5/13/2011

Excerpt: Journal of Advanced Appraisal Studies - 2011

The Journal of Advanced Appraisal Studies is an annual publication.  We can therefore publish information to the appraisal profession in a very timely manner.  Daphne Rosnzweig,Ph.D., ISA CAPP wrote an excellent article on the marks of the marks of the Qianlong period.  As many appraiser are recently familiar with Qianlong period pieces and the amazing prices being paid at auction and through private sales.

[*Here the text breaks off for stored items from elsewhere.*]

(* ===== verification/Env.v ===== *)
(** The environment of a process under pseudo ([pseudo_util.c]): the variables
    kept in [pseudo_env], the lists of libraries to preload, and the
    environments given to child processes.

    Allocations succeed.  [regexec] on the one pattern of the source is the
    leftmost longest match POSIX describes. *)

From stdpp Require Import base gmap list option strings.
From Stdlib Require Import ZArith Lia Ascii.
From S2P Require Import Prelude Tables Debug.

Open Scope Z_scope.

(** ** [pseudo_env] *)

Definition env_keys : list bytes :=
  [$"PSEUDO_PREFIX"; $"PSEUDO_BINDIR"; $"PSEUDO_LIBDIR"; $"PSEUDO_LOCALSTATEDIR"; $"PSEUDO_IGNORE_PATHS";
   $"PSEUDO_PASSWD"; $"PSEUDO_CHROOT"; $"PSEUDO_UIDS"; $"PSEUDO_GIDS"; $"PSEUDO_OPTS"; $"PSEUDO_DEBUG";
   $"PSEUDO_DEBUG_FILE"; $"PSEUDO_TAG"; $"PSEUDO_ENOSYS_ABORT"; $"PSEUDO_NOSYMLINKEXP"; $"PSEUDO_DISABLED";
   $"PSEUDO_UNLOAD"; $"PSEUDO_ALLOW_FSYNC"; $"PSEUDO_EVLOG"; $"PSEUDO_EVLOG_FILE"].

(** The environment [getenv] and [setenv] see, the variables kept, whether
    they were read, and the flags reading them sets. *)
Record env_state := mkEnv {
  environ : gmap bytes bytes;
  pseudo_env : gmap bytes bytes;
  util_initted : bool;
  debug : debug_state;
  evlog_flags : Z
}.

Definition is_key (key : bytes) : bool := bool_decide (key ∈ env_keys).

Definition with_env (v : gmap bytes bytes) (s : env_state) : env_state :=
  mkEnv (environ s) v (util_initted s) (debug s) (evlog_flags s).

Definition with_environ (e : gmap bytes bytes) (s : env_state) : env_state :=
  mkEnv e (pseudo_env s) (util_initted s) (debug s) (evlog_flags s).

Definition EINVAL : Z := 22.

(** The store itself. *)
Definition store_value (key : bytes) (value : option bytes) (s : env_state) : env_state :=
  with_env (partial_alter (fun _ => value) key (pseudo_env s)) s.

(** One variable read from the environment. *)
Definition load_key (s : env_state) (key : bytes) : env_state :=
  match environ s !! key with
  | Some v => store_value key (Some v) s
  | None => s
  end.

(** [atoi] *)
Fixpoint atoi_digits (v : Z) (l : bytes) : Z :=
  match l with
  | c :: l' => let d := Z_of_byte c - 48 in if (0 <=? d) && (d <=? 9) then atoi_digits (10 * v + d) l' else v
  | [] => v
  end.

Definition atoi (l : bytes) : Z :=
  let fix go l := match l with
                  | c :: l' => if (Z_of_byte c =? 32) || ((9 <=? Z_of_byte c) && (Z_of_byte c <=? 13)) then go l' else l
                  | [] => []
                  end in
  match go l with
  | "-"%char :: l' => - atoi_digits 0 l'
  | "+"%char :: l' => atoi_digits 0 l'
  | l' => atoi_digits 0 l'
  end.

Definition debug_of_value (value : bytes) (d : debug_state) : debug_state :=
  let level := atoi value in
  if 0 <? level then Nat.iter (Z.to_nat level) pseudo_debug_verbose d else pseudo_debug_set value d.

(** The variables are read before any is looked up, so that the recovery of
    [pseudo_get_value] is not entered from here. *)
Definition pseudo_init_util (s : env_state) : env_state :=
  let s := foldl load_key s env_keys in
  let s := mkEnv (environ s) (pseudo_env s) true (debug s) (evlog_flags s) in
  let s := match pseudo_env s !! $"PSEUDO_DEBUG" with
           | Some v =>
               let d := debug_of_value v (debug s) in
               store_value ($"PSEUDO_DEBUG") (Some (flag_letters (debug_flags d)))
                 (mkEnv (environ s) (pseudo_env s) true d (evlog_flags s))
           | None => s
           end in
  match pseudo_env s !! $"PSEUDO_EVLOG" with
  | Some v =>
      let f := pseudo_debug_flags_in v in
      store_value ($"PSEUDO_EVLOG") (Some (flag_letters f)) (mkEnv (environ s) (pseudo_env s) true (debug s) f)
  | None => s
  end.

Definition ensure_init (s : env_state) : env_state := if util_initted s then s else pseudo_init_util s.

Definition pseudo_get_value (key : bytes) (s : env_state) : env_state * option bytes :=
  let s := ensure_init s in
  if negb (is_key key) then (s, None)
  else
    match pseudo_env s !! key, environ s !! key with
    | None, Some _ => let s := pseudo_init_util s in (s, pseudo_env s !! key)
    | v, _ => (s, v)
    end.

Definition pseudo_set_value (key : bytes) (value : option bytes) (s : env_state) : env_state * Z :=
  let s := ensure_init s in
  if is_key key then (store_value key value s, 0) else (s, - EINVAL).

(** ** Libraries to preload; the separator is a space *)

Definition space : ascii := " "%char.

(** The word at the start of a string, and what follows it. *)
Fixpoint next_word (s : bytes) : bytes * bytes :=
  match s with
  | [] => ([], [])
  | c :: s' => if bool_decide (c = space) then ([], s) else let '(w, r) := next_word s' in (c :: w, r)
  end.

Fixpoint has_infix (needle s : bytes) : bool :=
  prefixb needle s || match s with [] => false | _ :: s' => has_infix needle s' end.

(** [[^ ]*libpseudo[^ ]*\.so]: the first occurrence leaves most room for the
    rest. *)
Definition has_suffix (suffix s : bytes) : bool := prefixb (rev suffix) (rev s).

Fixpoint libpseudo_word (w : bytes) : bool :=
  (prefixb ($"libpseudo") w && has_suffix ($".so") (drop (strlen ($"libpseudo")) w)) ||
  match w with [] => false | _ :: w' => libpseudo_word w' end.

(** What follows a match of the word at the start of [s] when the word is
    libpseudo's: the separator is part of the match. *)
Definition match_word (s : bytes) : option bytes :=
  let '(w, r) := next_word s in if libpseudo_word w then Some (tail r) else None.

(** A match that starts with a separator or an equals sign. *)
Fixpoint match_after (s : bytes) : option (bytes * bytes) :=
  match s with
  | [] => None
  | c :: s' =>
      match (if bool_decide (c = space) || bool_decide (c = "="%char) then match_word s' else None) with
      | Some r => Some ([], r)
      | None => match match_after s' with Some (l, r) => Some (c :: l, r) | None => None end
      end
  end.

(** [regexec]: the text before the match and the text after it. *)
Definition libpseudo_match (s : bytes) : option (bytes * bytes) :=
  match match_word s with
  | Some r => Some ([], r)
  | None => match_after s
  end.

(** [memmove(start, end, ...)] over the match. *)
Definition cut_match (skip_start : bool) (list : bytes) (l r : bytes) : bytes :=
  (if skip_start then take (S (length l)) list else l) ++ r.

(** [counter] is how many more the loop removes before it gives up. *)
Fixpoint cut_matches (counter : nat) (skip_start : bool) (list : bytes) : bytes :=
  match libpseudo_match list with
  | None => list
  | Some (l, r) =>
      let list := cut_match skip_start list l r in
      match counter with O => list | S counter => cut_matches counter skip_start list end
  end.

Definition without_libpseudo (list : bytes) : bytes :=
  let skip_start := match list with c :: _ => bool_decide (c = "="%char) || bool_decide (c = space) | [] => false end in
  cut_matches 5 skip_start list.

Definition libpseudo_name : bytes := $"libpseudo.so".

Definition with_libpseudo (list : bytes) : bytes :=
  match libpseudo_match list with
  | None => list ++ (if bool_decide (list = []) then [] else [space]) ++ libpseudo_name
  | Some _ => list
  end.

(** ** Directories *)

(** The directories below the prefix, fixed when pseudo is built. *)
Class BuildConfig := { PSEUDO_BINDIR : bytes; PSEUDO_LIBDIR : bytes; PSEUDO_LOCALSTATEDIR : bytes }.

Fixpoint drop_slashes (rev_path : bytes) : bytes :=
  match rev_path with
  | c :: l => if bool_decide (c = "/"%char) then drop_slashes l else rev_path
  | [] => []
  end.

Definition pseudo_append_path (prefix : bytes) (file : option bytes) : bytes :=
  match file with
  | None => prefix
  | Some file => rev (drop_slashes (rev prefix)) ++ "/"%char :: file
  end.

Section Dirs.
Context {BC : BuildConfig}.

(** [pseudo_get_prefix(NULL)]; [None]: the program exits. *)
Definition pseudo_prefix_path (file : option bytes) (s : env_state) : option (env_state * bytes) :=
  let '(s, prefix) := pseudo_get_value ($"PSEUDO_PREFIX") s in
  (fun prefix => (s, pseudo_append_path prefix file)) <$> prefix.

(** A directory that defaults to one below the prefix. *)
Definition get_dir (key dir : bytes) (s : env_state) : option (env_state * bytes) :=
  let '(s, v) := pseudo_get_value key s in
  match v with
  | Some v => Some (s, v)
  | None => '(s, path) ← pseudo_prefix_path (Some dir) s; Some ((pseudo_set_value key (Some path) s).1, path)
  end.

Definition pseudo_get_bindir : env_state -> option (env_state * bytes) := get_dir ($"PSEUDO_BINDIR") PSEUDO_BINDIR.

Definition pseudo_get_localstatedir : env_state -> option (env_state * bytes) :=
  get_dir ($"PSEUDO_LOCALSTATEDIR") PSEUDO_LOCALSTATEDIR.

(** lib64 is cut down to lib; a shorter value is read before its start. *)
Definition pseudo_get_libdir (s : env_state) : option (env_state * bytes) :=
  '(s, dir) ← get_dir ($"PSEUDO_LIBDIR") PSEUDO_LIBDIR s;
  if (length dir <? 2)%nat then None
  else if has_suffix ($"64") dir then
    let dir := take (length dir - 2) dir in Some ((pseudo_set_value ($"PSEUDO_LIBDIR") (Some dir) s).1, dir)
  else Some (s, dir).

Definition pseudo_libdir_path (file : option bytes) (s : env_state) : option (env_state * bytes) :=
  '(s, dir) ← pseudo_get_libdir s; Some (s, pseudo_append_path dir file).

(** "Make sure everything has been evaluated". *)
Definition eval_dirs (s : env_state) : option env_state :=
  let s := (pseudo_get_value ($"PSEUDO_PREFIX") s).1 in
  '(s, _) ← pseudo_get_bindir s;
  '(s, _) ← pseudo_get_libdir s;
  '(s, _) ← pseudo_get_localstatedir s;
  Some s.

(** ** The process's own environment *)

Definition PRELINK_LIBRARIES : bytes := $"LD_PRELOAD".
Definition PRELINK_PATH : bytes := $"LD_LIBRARY_PATH".

Definition setenv (key value : bytes) (overwrite : bool) (e : gmap bytes bytes) : gmap bytes bytes :=
  match e !! key with
  | Some _ => if overwrite then <[key := value]> e else e
  | None => <[key := value]> e
  end.

Definition export_key (s : env_state) (key : bytes) : env_state :=
  match pseudo_env s !! key with
  | Some v => with_environ (setenv key v false (environ s)) s
  | None => s
  end.

(** The search path with the library directory and its 64-bit twin. *)
Definition library_path (old : option bytes) (libdir : bytes) : bytes :=
  match old with
  | None => libdir ++ $":" ++ libdir ++ $"64"
  | Some old => if has_infix libdir old then old else old ++ $":" ++ libdir ++ $":" ++ libdir ++ $"64"
  end.

Definition pseudo_setupenv (s : env_state) : option env_state :=
  s ← eval_dirs s;
  let s := foldl export_key s env_keys in
  '(s, libdir) ← pseudo_libdir_path None s;
  let e := environ s in
  let e := match e !! PRELINK_PATH with
           | Some old => if has_infix libdir old then e else <[PRELINK_PATH := library_path (Some old) libdir]> e
           | None => <[PRELINK_PATH := library_path None libdir]> e
           end in
  let e := <[PRELINK_LIBRARIES := with_libpseudo (default [] (e !! PRELINK_LIBRARIES))]> e in
  Some (with_environ e s).

Definition pseudo_dropenv (s : env_state) : env_state :=
  match environ s !! PRELINK_LIBRARIES with
  | Some v => with_environ (<[PRELINK_LIBRARIES := without_libpseudo v]> (environ s)) s
  | None => s
  end.

(** ** The environment given to a program: strings "key=value" *)

Definition eq_sign : ascii := "="%char.

Definition entry_of (key value : bytes) : bytes := key ++ eq_sign :: value.

(** [STARTSWITH(entry, key "=")] *)
Definition names (key entry : bytes) : bool := prefixb (key ++ [eq_sign]) entry.

Definition last_named (key : bytes) (envp : list bytes) : option bytes :=
  last (filter (fun e => names key e = true) envp).

(** The variables [new] has no entry for; their names are compared up to their
    own length only. *)
Definition add_variable (vars : gmap bytes bytes) (new : list bytes) (key : bytes) : list bytes :=
  if existsb (prefixb key) new then new
  else match vars !! key with Some v => new ++ [entry_of key v] | None => new end.

Definition setup_entries (s : env_state) (libdir : bytes) (envp : list bytes) : list bytes :=
  let path := match last_named PRELINK_PATH envp with
              | Some old => library_path (Some old) libdir
              | None => entry_of PRELINK_PATH (library_path None libdir)
              end in
  let preload := match last_named PRELINK_LIBRARIES envp with
                 | Some old => with_libpseudo old
                 | None => entry_of PRELINK_LIBRARIES (with_libpseudo [])
                 end in
  foldl (add_variable (pseudo_env s))
    (path :: preload :: filter (fun e => names PRELINK_LIBRARIES e || names PRELINK_PATH e = false) envp) env_keys.

(** The array has room for the entries given, one per variable, and the NULL;
    [None] is a write past its end, or the exit without a prefix. *)
Definition pseudo_setupenvp (envp : list bytes) (s : env_state) : option (env_state * list bytes) :=
  s ← eval_dirs s;
  '(s, libdir) ← pseudo_libdir_path None s;
  let new := setup_entries s libdir envp in
  if (length new + 1 <=? length envp + length env_keys + 1)%nat then Some (s, new) else None.

(** An entry that is left with no library is dropped. *)
Definition drop_entry (e : bytes) : list bytes :=
  if names PRELINK_LIBRARIES e then
    let e := without_libpseudo e in
    if bool_decide (e = entry_of PRELINK_LIBRARIES []) then [] else [e]
  else [e].

Definition pseudo_dropenvp (envp : list bytes) : list bytes := @concat _ (map drop_entry envp).

Definition pseudo_has_unload (envp : option (list bytes)) (s : env_state) : env_state * bool :=
  match environ s !! $"PSEUDO_UNLOAD" with
  | Some _ => (s, true)
  | None =>
      let s := ensure_init s in
      (s, bool_decide (is_Some (pseudo_env s !! $"PSEUDO_UNLOAD")) ||
          match envp with Some l => existsb (names ($"PSEUDO_UNLOAD")) l | None => false end)
  end.

(** ** Starting programs ([guts/execv.c], [guts/execve.c], [guts/fork.c]) *)

(** The environment [real_execve] and [real_posix_spawn] get. *)
Definition exec_environment (envp : list bytes) (s : env_state) : option (env_state * list bytes) :=
  '(s, new) ← pseudo_setupenvp envp s;
  let '(s, unload) := pseudo_has_unload (Some new) s in
  Some (s, if unload then pseudo_dropenvp new else new).

(** What [execv] and [execvp] do to the process's own environment. *)
Definition own_environment (s : env_state) : option env_state :=
  s ← pseudo_setupenv s;
  let '(s, unload) := pseudo_has_unload None s in
  Some (if unload then pseudo_dropenv s else s).

(** [getenv] in a program started with such an environment: the value of the
    first entry of a name. *)
Definition getenv_in (envp : list bytes) (key : bytes) : option bytes :=
  drop (length key + 1) <$> head (filter (fun e => names key e = true) envp).
End Dirs.

(** A program that starts with an environment. *)
Definition split_entry (e : bytes) : option (bytes * bytes) :=
  '(i, _) ← list_find (fun c => c = eq_sign) e; Some (take i e, drop (S i) e).

Definition environ_of (envp : list bytes) : gmap bytes bytes := list_to_map (omap split_entry envp).

Definition started (envp : list bytes) : env_state := mkEnv (environ_of envp) ∅ false (mkDebug 0 0) 0.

Given the current market demand, publicity and values being paid for Qianlong pieces, appraisers should become familiar with the marks of the period.  Dr. Rosenzweig journal article is not only timely, but very informative when it comes to identifying Qianlong marks.

Dr, Rosenzweig writes

Unfortunately for the appraiser, the museum professional, and the collector, there are also works created not as an homage to an earlier period (but clearly and honestly a later production), but works which are outright later forgeries of earlier works, produced to deceive - which they can and do. How might they be detected?  A high level of connoisseurship must be applied. For example, if a jade is in the form of a Han Dynasty (206 BCE-220 CE) jade (Client: “It is exactly like this picture in this famous book, so I know it is genuine”…), but is fashioned from a source of jade material not known to have been discovered until 1950; that is a clue. If the Ming-looking lacquerwork is a plastic, with mold marks, rather than a natural substance; that is a clue to its later manufacture. If an “ivory” has mold marks, once again there is a problem! If the “ivory” is not ivory but cow bone, there is a problem.  If a “bronze” which appears to be Shang (ca. 1600-1000 BCE) is heavier than a genuine Shang bronze of comparable size  would be and gleams bright gold through wear in a surface patination treatment, this is probably a later brass. If a ceramic bowl (again, looking “just like a picture”) is far heavier than one would expect from a genuine work, it is probably not genuine, and certainly not later imperial.  And so on.   

The auction house designation “style” is safe. Yes, the work is in the style. The auction house designation “mark” is safe; yes, it is so marked. It is the combination term, “mark and of the period” which can so often be problematic, because – in spite of all the disclaimers in the catalogue small print – it does indicate that the auction house has ascertained that indeed there is a mark, and has further judged the work to be genuinely of that period “in our qualified opinion.” An appraiser must be a researcher, an authenticator (though some would say we are not to do so), and also able to withstand the client’s triumphant statements about his or her own dating research. For example, the client took the work to a nearby Chinese restaurant and the owner was able to read the mark, and said it was “very old,” or the client went to the public library and found the mark in a book, so certainly it must be genuine.

Reign mark authentication has been a problem for centuries. Experienced scholars and auction house experts have liked to point to irregularities in the writing style (one line widens where it shouldn’t and other issues, clearly a specialized area of knowledge), and this can still be done with obviously fake marks. No genuine imperial production should look unrefined. A problem at present in the field of Ming and Qing porcelains is that many workshops on the mainland (the Qingdezhen area in particular) are laser-copying on to new works marks from acknowledged genuine older works, then covering the newly-minted marks with a brand-new traditional-formula glaze. You cannot chip off the mark, as one can with the spurious orange-red overglaze enamel marks found on so many “style of” nineteenth century works.  It is a “genuine” mark, just not original to this piece. Deception is common, and detection is difficult.

Probably the most widely seen mark in later Chinese art is the reign mark of the Qianlong Emperor. With brilliant workshops producing many works of the highest quality, if perhaps overwrought taste by today’s standards, his era is renowned for its artistic prowess. Later workshops, either as homage but more typically as deception, often wish to indicate that their productions come from this glorious period. There is no question but that an appraiser’s experience with handling or observing up close many genuine reign-marked works, feeling their heft, studying their enameling, observing the skill in gilding, viewing the reverse of the work, which might not have been illustrated in a book, to see if it holds up to the front, which was illustrated, etc. is essential to determining the degree to which a mark may be judged genuine (“mark and of the period”) or is simply a mark (“mark”).